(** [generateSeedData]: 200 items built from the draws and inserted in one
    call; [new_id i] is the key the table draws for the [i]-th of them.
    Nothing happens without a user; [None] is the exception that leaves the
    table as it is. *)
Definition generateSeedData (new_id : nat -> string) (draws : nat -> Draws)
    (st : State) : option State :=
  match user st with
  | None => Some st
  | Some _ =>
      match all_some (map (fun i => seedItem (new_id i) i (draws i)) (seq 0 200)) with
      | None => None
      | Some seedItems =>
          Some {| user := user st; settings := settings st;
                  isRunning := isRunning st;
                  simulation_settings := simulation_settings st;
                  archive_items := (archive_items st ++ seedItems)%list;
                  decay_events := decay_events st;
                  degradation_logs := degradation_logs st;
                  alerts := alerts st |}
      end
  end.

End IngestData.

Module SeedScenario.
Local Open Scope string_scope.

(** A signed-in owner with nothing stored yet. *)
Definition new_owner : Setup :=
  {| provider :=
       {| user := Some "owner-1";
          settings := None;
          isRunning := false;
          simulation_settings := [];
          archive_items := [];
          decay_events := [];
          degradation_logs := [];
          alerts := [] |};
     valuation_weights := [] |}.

...

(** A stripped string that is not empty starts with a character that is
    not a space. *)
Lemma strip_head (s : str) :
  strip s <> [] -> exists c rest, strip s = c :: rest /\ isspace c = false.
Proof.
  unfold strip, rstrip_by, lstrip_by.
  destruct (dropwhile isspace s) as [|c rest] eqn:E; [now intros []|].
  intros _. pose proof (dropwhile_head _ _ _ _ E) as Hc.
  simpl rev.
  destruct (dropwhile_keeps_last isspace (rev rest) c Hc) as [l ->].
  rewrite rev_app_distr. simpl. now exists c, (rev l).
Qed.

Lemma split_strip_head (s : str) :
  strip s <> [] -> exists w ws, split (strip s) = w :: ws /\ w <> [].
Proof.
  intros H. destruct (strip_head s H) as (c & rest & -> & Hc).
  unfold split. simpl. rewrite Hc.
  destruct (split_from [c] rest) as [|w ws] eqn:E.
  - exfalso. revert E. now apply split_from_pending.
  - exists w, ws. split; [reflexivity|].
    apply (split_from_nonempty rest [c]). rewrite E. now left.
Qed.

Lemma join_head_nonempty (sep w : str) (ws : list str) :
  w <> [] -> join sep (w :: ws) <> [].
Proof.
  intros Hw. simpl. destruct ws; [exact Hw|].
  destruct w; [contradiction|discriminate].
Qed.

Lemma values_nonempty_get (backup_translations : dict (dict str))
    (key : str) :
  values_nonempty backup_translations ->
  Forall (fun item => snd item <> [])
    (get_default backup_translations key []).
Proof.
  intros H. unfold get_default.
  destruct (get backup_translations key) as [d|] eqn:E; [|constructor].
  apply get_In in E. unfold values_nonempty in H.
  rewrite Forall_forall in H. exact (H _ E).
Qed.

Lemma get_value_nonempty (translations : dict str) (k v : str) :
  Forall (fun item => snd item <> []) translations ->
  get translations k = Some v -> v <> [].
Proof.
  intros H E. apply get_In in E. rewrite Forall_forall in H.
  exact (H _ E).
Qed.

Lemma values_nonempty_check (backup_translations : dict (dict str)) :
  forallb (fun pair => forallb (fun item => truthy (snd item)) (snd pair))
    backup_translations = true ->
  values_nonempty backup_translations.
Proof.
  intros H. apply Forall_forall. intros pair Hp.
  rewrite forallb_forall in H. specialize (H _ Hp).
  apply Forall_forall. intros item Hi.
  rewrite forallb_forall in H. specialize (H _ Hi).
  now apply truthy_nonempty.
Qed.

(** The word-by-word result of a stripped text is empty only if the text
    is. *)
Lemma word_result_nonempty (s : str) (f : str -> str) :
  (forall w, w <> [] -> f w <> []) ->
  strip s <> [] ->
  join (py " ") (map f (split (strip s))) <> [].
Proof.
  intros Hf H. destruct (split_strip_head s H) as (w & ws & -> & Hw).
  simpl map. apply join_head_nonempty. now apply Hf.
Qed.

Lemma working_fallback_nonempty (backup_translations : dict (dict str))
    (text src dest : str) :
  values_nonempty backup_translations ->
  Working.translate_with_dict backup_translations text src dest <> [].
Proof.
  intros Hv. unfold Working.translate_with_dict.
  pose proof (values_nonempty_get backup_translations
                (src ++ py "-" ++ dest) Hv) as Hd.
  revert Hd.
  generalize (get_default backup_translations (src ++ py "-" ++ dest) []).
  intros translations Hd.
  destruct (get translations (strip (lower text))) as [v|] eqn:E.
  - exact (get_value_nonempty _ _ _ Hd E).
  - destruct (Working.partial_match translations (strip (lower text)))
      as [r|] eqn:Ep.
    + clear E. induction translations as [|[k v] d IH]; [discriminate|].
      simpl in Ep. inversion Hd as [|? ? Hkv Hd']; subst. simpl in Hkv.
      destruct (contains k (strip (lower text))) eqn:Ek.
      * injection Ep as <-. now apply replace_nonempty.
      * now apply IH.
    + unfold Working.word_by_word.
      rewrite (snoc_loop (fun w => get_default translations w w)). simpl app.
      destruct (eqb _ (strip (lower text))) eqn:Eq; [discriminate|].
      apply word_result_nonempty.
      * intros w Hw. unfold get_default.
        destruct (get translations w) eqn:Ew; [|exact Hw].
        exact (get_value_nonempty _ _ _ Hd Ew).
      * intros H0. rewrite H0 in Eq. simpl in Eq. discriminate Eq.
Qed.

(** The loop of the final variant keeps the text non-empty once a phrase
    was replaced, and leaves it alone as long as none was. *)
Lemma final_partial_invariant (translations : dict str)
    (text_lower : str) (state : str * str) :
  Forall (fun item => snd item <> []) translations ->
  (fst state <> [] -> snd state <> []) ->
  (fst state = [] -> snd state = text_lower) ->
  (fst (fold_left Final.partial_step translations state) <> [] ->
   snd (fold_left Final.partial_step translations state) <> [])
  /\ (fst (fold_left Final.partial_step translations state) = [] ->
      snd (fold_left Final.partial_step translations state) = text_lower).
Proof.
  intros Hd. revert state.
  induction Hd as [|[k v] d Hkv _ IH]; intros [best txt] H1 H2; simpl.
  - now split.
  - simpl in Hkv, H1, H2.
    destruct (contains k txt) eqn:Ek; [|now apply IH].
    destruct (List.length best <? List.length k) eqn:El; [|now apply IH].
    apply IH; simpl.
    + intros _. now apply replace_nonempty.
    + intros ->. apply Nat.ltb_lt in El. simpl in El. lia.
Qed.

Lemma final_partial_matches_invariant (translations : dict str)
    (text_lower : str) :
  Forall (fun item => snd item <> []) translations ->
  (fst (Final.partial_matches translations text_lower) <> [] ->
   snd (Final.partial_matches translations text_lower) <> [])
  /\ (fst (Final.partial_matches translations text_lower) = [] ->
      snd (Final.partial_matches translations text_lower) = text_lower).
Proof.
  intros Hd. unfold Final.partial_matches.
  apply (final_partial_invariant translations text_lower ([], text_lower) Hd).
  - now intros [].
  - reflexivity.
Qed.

==

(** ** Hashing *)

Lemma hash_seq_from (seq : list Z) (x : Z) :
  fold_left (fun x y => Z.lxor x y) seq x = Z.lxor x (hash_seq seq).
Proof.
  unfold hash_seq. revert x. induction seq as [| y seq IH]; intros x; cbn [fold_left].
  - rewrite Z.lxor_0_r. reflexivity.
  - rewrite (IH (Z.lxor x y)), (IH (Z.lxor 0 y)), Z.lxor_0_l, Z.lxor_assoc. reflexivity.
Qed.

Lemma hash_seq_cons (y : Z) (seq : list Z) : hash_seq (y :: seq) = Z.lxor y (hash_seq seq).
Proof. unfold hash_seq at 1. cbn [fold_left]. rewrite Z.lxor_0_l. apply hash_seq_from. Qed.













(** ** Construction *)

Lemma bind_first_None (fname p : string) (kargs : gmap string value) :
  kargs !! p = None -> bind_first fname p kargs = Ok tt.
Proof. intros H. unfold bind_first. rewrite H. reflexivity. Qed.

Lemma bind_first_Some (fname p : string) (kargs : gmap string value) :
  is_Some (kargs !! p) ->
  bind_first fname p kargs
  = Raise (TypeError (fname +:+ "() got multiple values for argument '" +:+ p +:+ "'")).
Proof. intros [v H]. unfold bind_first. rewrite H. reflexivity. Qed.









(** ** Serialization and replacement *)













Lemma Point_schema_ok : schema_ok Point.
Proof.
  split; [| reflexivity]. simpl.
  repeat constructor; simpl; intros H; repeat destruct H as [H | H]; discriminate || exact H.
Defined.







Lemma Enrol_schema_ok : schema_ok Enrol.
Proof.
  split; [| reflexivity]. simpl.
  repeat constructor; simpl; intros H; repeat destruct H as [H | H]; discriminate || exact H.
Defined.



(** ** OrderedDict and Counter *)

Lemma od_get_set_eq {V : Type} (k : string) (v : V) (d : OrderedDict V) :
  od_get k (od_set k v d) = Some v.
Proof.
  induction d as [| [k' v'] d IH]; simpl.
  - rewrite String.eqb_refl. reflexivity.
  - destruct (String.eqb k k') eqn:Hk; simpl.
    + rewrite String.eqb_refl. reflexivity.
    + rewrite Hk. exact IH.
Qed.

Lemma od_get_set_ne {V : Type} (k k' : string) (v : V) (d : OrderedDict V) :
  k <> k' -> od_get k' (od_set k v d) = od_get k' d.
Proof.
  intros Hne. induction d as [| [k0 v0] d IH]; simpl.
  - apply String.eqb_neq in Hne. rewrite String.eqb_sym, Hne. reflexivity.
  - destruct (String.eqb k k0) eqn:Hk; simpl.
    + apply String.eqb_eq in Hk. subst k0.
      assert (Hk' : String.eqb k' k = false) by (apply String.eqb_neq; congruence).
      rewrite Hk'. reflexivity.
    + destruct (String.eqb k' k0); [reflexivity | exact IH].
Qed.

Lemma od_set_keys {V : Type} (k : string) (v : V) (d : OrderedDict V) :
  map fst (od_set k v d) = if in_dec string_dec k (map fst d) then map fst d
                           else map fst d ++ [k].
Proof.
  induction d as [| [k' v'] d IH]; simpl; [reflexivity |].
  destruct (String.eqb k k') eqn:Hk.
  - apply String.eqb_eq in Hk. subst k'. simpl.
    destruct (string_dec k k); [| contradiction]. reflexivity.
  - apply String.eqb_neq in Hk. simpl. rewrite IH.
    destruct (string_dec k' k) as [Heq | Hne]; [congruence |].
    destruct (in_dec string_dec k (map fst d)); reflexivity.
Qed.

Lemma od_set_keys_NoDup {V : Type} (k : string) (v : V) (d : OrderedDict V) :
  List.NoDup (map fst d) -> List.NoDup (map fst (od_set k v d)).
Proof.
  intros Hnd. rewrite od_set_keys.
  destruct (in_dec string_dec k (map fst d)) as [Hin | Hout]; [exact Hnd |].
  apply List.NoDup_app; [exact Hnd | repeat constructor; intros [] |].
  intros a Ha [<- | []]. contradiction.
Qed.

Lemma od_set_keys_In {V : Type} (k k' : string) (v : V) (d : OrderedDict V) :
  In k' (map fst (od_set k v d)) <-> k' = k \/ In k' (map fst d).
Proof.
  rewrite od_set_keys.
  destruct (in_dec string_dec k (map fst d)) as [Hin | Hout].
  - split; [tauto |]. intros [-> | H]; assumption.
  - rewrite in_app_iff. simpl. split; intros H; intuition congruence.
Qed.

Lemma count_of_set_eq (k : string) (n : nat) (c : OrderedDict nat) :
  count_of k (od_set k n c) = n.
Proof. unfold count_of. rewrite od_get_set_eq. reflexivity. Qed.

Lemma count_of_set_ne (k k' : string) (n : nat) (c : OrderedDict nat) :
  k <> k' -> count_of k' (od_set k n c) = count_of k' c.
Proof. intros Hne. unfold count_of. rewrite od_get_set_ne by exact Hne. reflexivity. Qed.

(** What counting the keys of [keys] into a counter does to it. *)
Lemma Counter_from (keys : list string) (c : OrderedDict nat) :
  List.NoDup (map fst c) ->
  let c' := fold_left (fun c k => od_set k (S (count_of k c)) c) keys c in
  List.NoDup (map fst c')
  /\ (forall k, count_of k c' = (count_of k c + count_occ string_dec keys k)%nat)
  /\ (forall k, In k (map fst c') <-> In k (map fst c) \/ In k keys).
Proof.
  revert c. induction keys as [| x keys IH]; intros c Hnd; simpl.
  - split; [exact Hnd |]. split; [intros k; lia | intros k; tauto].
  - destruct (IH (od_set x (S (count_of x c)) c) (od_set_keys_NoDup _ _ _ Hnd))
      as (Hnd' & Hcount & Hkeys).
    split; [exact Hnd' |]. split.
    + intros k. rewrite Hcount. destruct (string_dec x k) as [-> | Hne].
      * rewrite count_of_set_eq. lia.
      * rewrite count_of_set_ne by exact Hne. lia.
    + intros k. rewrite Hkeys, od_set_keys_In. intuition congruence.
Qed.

* What is being asked: Scan the records for lines that hold "pose", and reproduce each one you find.

* Output:
  intros _. pose proof (dropwhile_head _ _ _ _ E) as Hc.
  pose proof (values_nonempty_get backup_translations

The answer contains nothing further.